A hacker behind multiple data breaches and extortion attempts targeting Snowflake cloud storage customers may be an active U.S. Army service member stationed in South Korea, according to a detailed investigation of their online activities.
The cybercriminal, known by the alias "Kiberphant0m," remains at large after two other suspects were arrested in connection with stealing and extorting data from dozens of companies using Snowflake's platform.
Through analysis of the hacker's daily conversations across various cybercrime forums, investigators have uncovered multiple online personas - including Buttholio, Reverseshell, Proman, and Vars_Secc - that appear to belong to the same individual. These accounts consistently revealed patterns suggesting the person behind them is a U.S. military member with advanced computer skills who was recently posted in South Korea.
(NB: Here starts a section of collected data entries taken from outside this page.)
(** The bytes from [a] to the end of its frame. *)
Definition room (a : Z) : Z := fsize g - a mod fsize g.

(** [calls i m s addrs ps e m' s']: the callback, called from packet [i] on
    for the addresses [addrs] in turn, is each time given the bytes from there
    to the end of the frame, which are replaced by what it leaves; [ps] are
    the packets it built, of the lengths it reported. *)
Inductive calls : Z -> list Z -> St -> list Z -> list Desc -> ending -> list Z -> St -> Prop :=
| calls_all i m s : calls i m s [] [] Filled m s
| calls_stop i m s a addrs f b s' :
    slice a (a + room a) m = Some f -> build i f s = (0, b, s') -> calls i m s (a :: addrs) [] Stopped (blit a b m) s'
| calls_bad i m s a addrs f n b s' :
    slice a (a + room a) m = Some f -> build i f s = (n, b, s') -> n < 0 \/ room a < n ->
    calls i m s (a :: addrs) [] Miscounted (blit a b m) s'
| calls_next i m s a addrs f n b s1 ps e m' s' :
    slice a (a + room a) m = Some f -> build i f s = (n, b, s1) -> 1 <= n <= room a ->
    calls (i + 1) (blit a b m) s1 addrs ps e m' s' -> calls i m s (a :: addrs) (mkDesc a n 0 :: ps) e m' s'.
(* ===== verification/Mlx5RxOps.v ===== *)
(** The operations of the receive queue: what each does to the frames.

    [posted_of] reads the buffers the device holds off the ring.  Nothing is
    assumed of the device: the completion queue holds whatever bytes it
    likes. *)

From stdpp Require Import prelude list numbers strings gmap.
From S2P Require Import Prelude Circ Bytes Desc Pool Sq Cqe Clock Mlx5Region RingRx RingRxInv Mlx5Tx Mlx5TxOps Mlx5Rx.

Definition posted_of (r : Rx) : list Desc := window (rx_posted r) (rx_ci r) (Z.to_nat (Outstanding r)).

(** The receive ring of a queue over a region of [rlen] bytes, its completion
    queue of [2^j] entries. *)
Definition rxr_ok (rlen j : Z) (r : Rx) : Prop :=
  rx_regionLen (rx_par r) = rlen /\
  exists k lkey C Q out, rx_inv k j lkey C Q out r /\ Forall (in_region_at (rx_par r)) out.

Definition rxq_ok {P} (rlen j : Z) (q : RxQueue P) (cqbuf : list Z) : Prop :=
  rxr_ok rlen j (rq_ring q) /\ cq_ok j (rx_cq (rx_par (rq_ring q))) cqbuf.

Lemma posted_inv k j lkey C Q out r : rx_inv k j lkey C Q out r -> posted_of r = out.
Proof.
  intros Hi. unfold posted_of. rewrite (rx_outstanding _ _ _ _ _ _ _ Hi). pose proof (rp_k _ _ _ (ri_par _ _ _ _ _ _ _ Hi)).
  rewrite (ri_ci _ _ _ _ _ _ _ Hi), (window_u32 _ k) by first [lia|exact (ri_len _ _ _ _ _ _ _ Hi)].
  unfold zlen. rewrite Nat2Z.id. apply (ri_window _ _ _ _ _ _ _ Hi).
Qed.

(** As many timestamps as packets. *)
Lemma receive_stamps max cqbuf o ts r o' ts' r' :
  receive max cqbuf o (Some ts) r = Some (o', ts', r') -> exists ts1, ts' = Some ts1 /\ (length o' + length ts = length o + length ts1)%nat.
Proof.
  set (paired := fun v : receiving => exists ts1, v_ts v = Some ts1 /\ (length (v_out v) + length ts = length o + length ts1)%nat).
  assert (Hround : forall v r b v' r', paired v -> rx_round cqbuf v r = Some (b, v', r') -> paired v').
  { intros v r0 b v' r0' (t1 & E1 & E2) E. unfold rx_round in E. destruct (LoadCQEHeader _ _ _) as [h|]; cbn [mbind option_bind] in E; [|done].
    repeat (case_if_in E; [injection E as _ <- _; by exists t1|]).
    unfold rx_consume in E. destruct (get_at _ _) as [d|]; cbn [mbind option_bind] in E; [|done]. case_if_in E; [done|].
    case_if_in E; [injection E as _ <- _; by exists t1|]. destruct (Entry _ _ _) as [e|]; cbn [mbind option_bind] in E; [|done].
    destruct (ByteCount e) as [l|]; cbn [mbind option_bind] in E; [|done]. case_if_in E; [injection E as _ <- _; by exists t1|].
    unfold rx_accept in E. destruct (ChecksumFlags e); cbn [mbind option_bind] in E; [|done]. cbn [v_ts] in E. rewrite E1 in E.
    destruct (Timestamp e) as [t|]; cbn [mbind option_bind] in E; [|done]. injection E as _ <- _. eexists. split; [done|]. simpl. rewrite !length_app. simpl. lia. }
  assert (Hloop : forall fuel v r v' r', paired v -> rx_loop fuel max cqbuf v r = Some (v', r') -> paired v').
  { induction fuel as [|fuel IH]; intros v r0 v' r0' Hv E; cbn [rx_loop] in E; (case_if_in E; [by injection E as <- _|]); [done|].
    destruct (rx_round cqbuf v r0) as [[[b v1] r1]|] eqn:E1; cbn [mbind option_bind] in E; [|done]. apply Hround in E1; [|done].
    destruct b; [by eapply IH|]. by injection E as <- _. }
  unfold receive. case_if; [intros [= <- <- _]; exists ts; split; [done|lia]|].
  destruct (rx_loop _ _ _ _ _) as [[v r1]|] eqn:E; cbn [mbind option_bind]; [|done]. apply Hloop in E as (t1 & E1 & E2); [|by exists ts].
  case_if; intros [= <- <- _]; exists t1; done.
Qed.

Section ops.
Context {P : Type} `{!FramePool P} (g : geometry) (inv : P -> Prop) `{!FramePoolLaws P g inv}.
Context (pin : res Z) (rlen j : Z).
(** Frames longer than the headroom, all of them inside the region. *)
Context (Hsz : rxHeadroom < fsize g) (Hin : (g_first g + g_count g) * fsize g <= rlen).
Implicit Types q : RxQueue P.
Notation fr := (map (frame_at g)).

Lemma headroom_frame a : a ∈ all_frames g ->
  u64 (a + rxHeadroom) = a + rxHeadroom /\ frame_at g (mkDesc (a + rxHeadroom) 0 0) = a /\ 0 <= a + rxHeadroom < rlen.
Proof using FramePoolLaws0 Hsz Hin.
  intros Ha. pose proof (fp_geo (g := g) (inv := inv)) as Hg. apply (elem_all_frames g a Hg) in Ha as [Hr Hm].
  destruct Hg as (Hl & Hf & Hc & Hb). pose proof (fsize_pos g Hl). unfold frame in Hr.
  assert (Ha : a + fsize g <= (g_first g + g_count g) * fsize g).
  { pose proof (Z.div_mod a (fsize g) ltac:(lia)). assert (a / fsize g < g_first g + g_count g) by nia. nia. }
  unfold rxHeadroom in *. rewrite u64_small by nia. unfold frame_at. simpl. split; [done|]. split; [|nia].
  rewrite <- Zplus_mod_idemp_l, Hm, Z.add_0_l, Z.mod_small by lia. lia.
Qed.

Lemma handed_frames bs cs os fs : handed bs cs os fs -> fr cs ≡ₚ fr os ++ fr fs.
Proof using.
  induction 1 as [|d l o cs os fs _ IH _|d cs os fs _ IH]; [done|..]; rewrite !map_app, IH; cbn [map].
  - change (frame_at g (mkDesc (Addr d) l o)) with (frame_at g d). solve_Permutation.
  - by rewrite app_assoc.
Qed.

(** [Fill] moves frames from the free list to the device. *)
Lemma Fill_queue_spec n q cqbuf :
  rxq_ok rlen j q cqbuf -> inv (rq_pool q) ->
  exists addrs q', RxQueue_Fill pin n q = Some (zlen addrs, q') /\ rxq_ok rlen j q' cqbuf /\ inv (rq_pool q') /\
    fp_free (rq_pool q) = fp_free (rq_pool q') ++ addrs /\ fp_rejected (rq_pool q') = fp_rejected (rq_pool q) /\
    posted_of (rq_ring q') = posted_of (rq_ring q) ++ map (fun a => mkDesc (a + rxHeadroom) 0 0) addrs.
Proof using FramePoolLaws0 Hsz Hin.
  intros [(Hl & k & lkey & C & Q & out & Hi & Ho) Hc] Hp. pose proof (fp_len_ok _ Hp) as Hlen. pose proof (zlen_nonneg (fp_free (rq_pool q))) as Hzf.
  assert (Hfree : 0 <= Rx_FreeSlots (rq_ring q)).
  { rewrite (rx_free _ _ _ _ _ _ _ Hi). pose proof (ri_room _ _ _ _ _ _ _ Hi). lia. }
  assert (Hnone : forall q', rq_ring q' = rq_ring q -> rq_pool q' = rq_pool q ->
    exists addrs q'', Some (0, q') = Some (zlen addrs, q'') /\ rxq_ok rlen j q'' cqbuf /\ inv (rq_pool q'') /\
    fp_free (rq_pool q) = fp_free (rq_pool q'') ++ addrs /\ fp_rejected (rq_pool q'') = fp_rejected (rq_pool q) /\
    posted_of (rq_ring q'') = posted_of (rq_ring q) ++ map (fun a => mkDesc (a + rxHeadroom) 0 0) addrs).
  { intros q' E1 E2. exists [], q'. unfold rxq_ok, rxr_ok. rewrite E1, E2, !app_nil_r. split_and!; try done. by exists k, lkey, C, Q, out. }
  unfold RxQueue_Fill. case_if; [by apply Hnone|]. cbv zeta. set (n1 := if n >? _ then _ else n). simpl rq_pool. rewrite Hlen.
  case_if; [by apply Hnone|]. set (n2 := if n1 >? _ then _ else n1). case_if; [by apply Hnone|].
  assert (Hn2 : n2 <= Rx_FreeSlots (rq_ring q) /\ n2 <= zlen (fp_free (rq_pool q)) /\ 0 < n2).
  { match goal with Hb : _ && _ = false |- _ => apply andb_false_iff in Hb end. unfold n2, n1 in *. simpl rq_ring in *.
    repeat match goal with H : _ \/ _ |- _ => destruct H end; to_prop;
    repeat match goal with |- context [?a >? ?b] => destruct (Z.gtb_spec a b) | H : context [?a >? ?b] |- _ => destruct (Z.gtb_spec a b) end; lia. }
  destruct (fp_pop_ok (rq_pool q) n2 [] Hp) as (p' & E2 & Hf' & Hr' & Hp'). rewrite E2. cbn [mbind option_bind].
  set (kk := (length (fp_free (rq_pool q)) - Z.to_nat (Z.max 0 n2))%nat) in *. rewrite app_nil_l. set (addrs := drop kk (fp_free (rq_pool q))) in *.
  assert (Hz : zlen addrs = n2) by (unfold addrs, zlen in *; rewrite length_drop; unfold kk; lia).
  assert (Hall : Forall (fun a => a ∈ all_frames g) addrs).
  { apply Forall_forall. intros a Ha. apply (fp_sub _ Hp). by eapply elem_drop. }
  assert (Hmap : map (fun a => mkDesc (u64 (a + rxHeadroom)) 0 0) addrs = map (fun a => mkDesc (a + rxHeadroom) 0 0) addrs).
  { apply map_ext_Forall. eapply Forall_impl; [exact Hall|]. intros a Ha. simpl. by rewrite (proj1 (headroom_frame a Ha)). }
  rewrite Hmap. set (ds := map _ addrs). assert (Hzd : zlen ds = n2) by (unfold ds, zlen in *; by rewrite length_map).
  destruct (Fill_spec k j lkey C Q out (rq_ring q) ds Hi) as (r' & HF). cbv zeta in HF. rewrite Hzd, Z.min_l in HF by lia.
  destruct HF as (E3 & Hi3 & _ & _ & Hsame). injection Hsame as Hpar _ _ _. simpl rq_ring. rewrite E3. cbn [mbind option_bind].
  rewrite slice_Some by lia. rewrite drop_ge, take_nil by (unfold zlen in *; lia). cbn [push_all foldM mbind option_bind].
  rewrite firstn_all2 in Hi3 by (unfold zlen in *; lia). change (push_all [] p') with (Some p'). cbn [mbind option_bind].
  exists addrs, (rq_with r' p' (rq_pinned pin q)). rewrite Hz. split; [done|].
  assert (Hok : rxr_ok rlen j r').
  { split; [by rewrite Hpar|]. exists k, lkey, C, Q, (out ++ ds). split; [done|]. rewrite Hpar. apply Forall_app. split; [done|]. unfold ds. apply Forall_map.
    eapply Forall_impl; [exact Hall|]. intros a Ha. unfold in_region_at. simpl. rewrite Hl. by apply headroom_frame. }
  split; [split; [done|simpl; by rewrite Hpar]|]. simpl. split; [done|]. split; [|split; [done|]].
  - rewrite Hf'. unfold addrs. by rewrite take_drop.
  - by rewrite (posted_inv _ _ _ _ _ _ _ Hi3), (posted_inv _ _ _ _ _ _ _ Hi).
Qed.

(** A receive of either kind on the ring, then the failed frames back. *)
Lemma receive_push max ts r p cqbuf :
  rxr_ok rlen j r -> cq_ok j (rx_cq (rx_par r)) cqbuf -> inv p -> fr (posted_of r) ⊆ all_frames g -> NoDup (fp_free p ++ fr (posted_of r)) ->
  exists out ts' r' p' bad, receive max cqbuf [] ts r = Some (out, ts', r') /\ push_all (Failed r') p = Some p' /\
    rxr_ok rlen j r' /\ rx_par r' = rx_par r /\ inv p' /\ fp_rejected p' = fp_rejected p /\ fp_free p' = fp_free p ++ bad /\
    fr (posted_of r) ≡ₚ fr out ++ bad ++ fr (posted_of r') /\ zlen out <= Z.max 0 max.
Proof using FramePoolLaws0.
  clear Hsz Hin. intros (Hl & k & lkey & C & Q & out & Hi & Ho) Hc Hp Hs Hn. rewrite (posted_inv _ _ _ _ _ _ _ Hi) in *.
  destruct (receive_total k j lkey cqbuf C Q out r max [] ts Hi Hc Ho) as (os & ts' & r' & m & Q' & E & Hm & Hi' & Hh & Hz & Hpar & _).
  pose proof (handed_frames _ _ _ _ Hh) as Hfr. rewrite <- (take_drop m out), map_app, Hfr in Hs, Hn.
  destruct (push_all_ok g inv (Failed r') p Hp) as (p' & E' & Hf' & Hj' & Hp').
  { set_solver. } { rewrite <- !app_assoc in Hn. apply NoDup_without in Hn. rewrite app_assoc in Hn. by eapply NoDup_app_l. }
  exists os, ts', r', p', (fr (Failed r')). rewrite (posted_inv _ _ _ _ _ _ _ Hi'). split_and!; try done.
  - split; [by rewrite Hpar|]. exists k, lkey, (C + Z.of_nat m), Q', (drop m out). split; [done|]. rewrite Hpar. by apply Forall_drop.
  - rewrite <- (take_drop m out) at 1. by rewrite map_app, Hfr, app_assoc.
Qed.

Lemma Receive_queue_spec max q cqbuf :
  rxq_ok rlen j q cqbuf -> inv (rq_pool q) -> fr (posted_of (rq_ring q)) ⊆ all_frames g ->
  NoDup (fp_free (rq_pool q) ++ fr (posted_of (rq_ring q))) ->
  exists out q' bad, RxQueue_Receive pin max cqbuf q = Some (out, q') /\ rxq_ok rlen j q' cqbuf /\ inv (rq_pool q') /\
    fp_rejected (rq_pool q') = fp_rejected (rq_pool q) /\ fp_free (rq_pool q') = fp_free (rq_pool q) ++ bad /\
    fr (posted_of (rq_ring q)) ≡ₚ fr out ++ bad ++ fr (posted_of (rq_ring q')) /\ zlen out <= Z.max 0 max.
Proof using FramePoolLaws0.
  clear Hsz Hin. intros [Hr Hc] Hp Hs Hn. unfold RxQueue_Receive. case_if.
  { exists [], q, []. rewrite app_nil_r. split_and!; try done. change (zlen (@nil Desc)) with 0. lia. }
  destruct (receive_push max None (rq_ring q) (rq_pool q) cqbuf Hr Hc Hp Hs Hn) as (out & ts & r' & p' & bad & E1 & E2 & H1 & H2 & H3 & H4 & H5 & H6 & H7).
  cbv zeta. simpl rq_ring. unfold Receive. rewrite E1. cbn [mbind option_bind]. simpl rq_pool. rewrite E2. cbn [mbind option_bind].
  exists out, (rq_with r' p' (rq_pinned pin q)), bad. split; [done|]. split; [split; [done|simpl; by rewrite H2]|done].
Qed.

Lemma ticks_ns_length : forall ticks c, length (fst (ticks_ns c ticks)) = length ticks.
Proof using.
  induction ticks as [|t ts IH]; intros c; simpl; [done|]. destruct (NS t c) as [ns c1]. specialize (IH c1). destruct (ticks_ns c1 ts). simpl in *. by f_equal.
Qed.

Lemma ReceiveTimestamps_spec max q cqbuf :
  rxq_ok rlen j q cqbuf -> inv (rq_pool q) -> fr (posted_of (rq_ring q)) ⊆ all_frames g ->
  NoDup (fp_free (rq_pool q) ++ fr (posted_of (rq_ring q))) ->
  exists res q' bad, RxQueue_ReceiveTimestamps pin max cqbuf q = Some (res, q') /\ rxq_ok rlen j q' cqbuf /\ inv (rq_pool q') /\
    let out := from_option fst [] res in
    fp_rejected (rq_pool q') = fp_rejected (rq_pool q) /\ fp_free (rq_pool q') = fp_free (rq_pool q) ++ bad /\
    fr (posted_of (rq_ring q)) ≡ₚ fr out ++ bad ++ fr (posted_of (rq_ring q')) /\
    length out = length (from_option snd [] res).
Proof using FramePoolLaws0.
  clear Hsz Hin. intros [Hr Hc] Hp Hs Hn. unfold RxQueue_ReceiveTimestamps. case_if.
  { exists None, q, []. rewrite app_nil_r. done. }
  cbv zeta. simpl rq_clock. destruct (rq_clock q) as [ck|].
  2: { exists None, (rq_pinned pin q), []. rewrite app_nil_r. done. }
  destruct (receive_push max (Some []) (rq_ring q) (rq_pool q) cqbuf Hr Hc Hp Hs Hn) as (out & ts & r' & p' & bad & E1 & E2 & H1 & H2 & H3 & H4 & H5 & H6 & H7).
  simpl rq_ring. unfold ReceiveTimestamps. rewrite E1. cbn [mbind option_bind]. simpl rq_pool. rewrite E2. cbn [mbind option_bind].
  destruct (receive_stamps _ _ _ _ _ _ _ _ E1) as (ts1 & -> & Hlen). simpl in Hlen. simpl default. pose proof (ticks_ns_length ts1 ck) as Ht.
  destruct (ticks_ns ck ts1) as [ns c1]. simpl in Ht. eexists _, _, bad. split; [done|]. split; [split; [done|simpl; by rewrite H2]|]. simpl. split_and!; try done. lia.
Qed.

Lemma Recycle_spec ds q cqbuf :
  rxq_ok rlen j q cqbuf -> inv (rq_pool q) -> fr ds ⊆ all_frames g -> NoDup (fp_free (rq_pool q) ++ fr ds) ->
  exists q', Recycle ds q = Some q' /\ rxq_ok rlen j q' cqbuf /\ inv (rq_pool q') /\ rq_ring q' = rq_ring q /\
    fp_free (rq_pool q') = fp_free (rq_pool q) ++ fr ds /\ fp_rejected (rq_pool q') = fp_rejected (rq_pool q).
Proof using FramePoolLaws0.
  clear Hsz Hin. intros Hq Hp Hsub Hnd. unfold Recycle. destruct (push_all_ok g inv ds _ Hp Hsub Hnd) as (p' & E & H1 & H2 & H3). rewrite E. cbn [mbind option_bind].
  eexists. split; [done|]. done.
Qed.
End ops.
The hacker's activities extend beyond the Snowflake breaches to include involvement in AT&T data theft, distributed denial-of-service (DDoS) attacks, botnet operations, and bug bounty claims. While specific details about their military role remain unknown, their technical expertise suggests they may have held an IT-related position.
When confronted with these findings, the individual operating as Kiberphant0m denied any connection to the U.S. Army, dismissing the evidence as an "opsec troll" - a deliberate attempt to mislead investigators about their true identity.
As investigations continue, law enforcement agencies are working to verify these military connections while the hacker maintains their extortion campaign against various companies.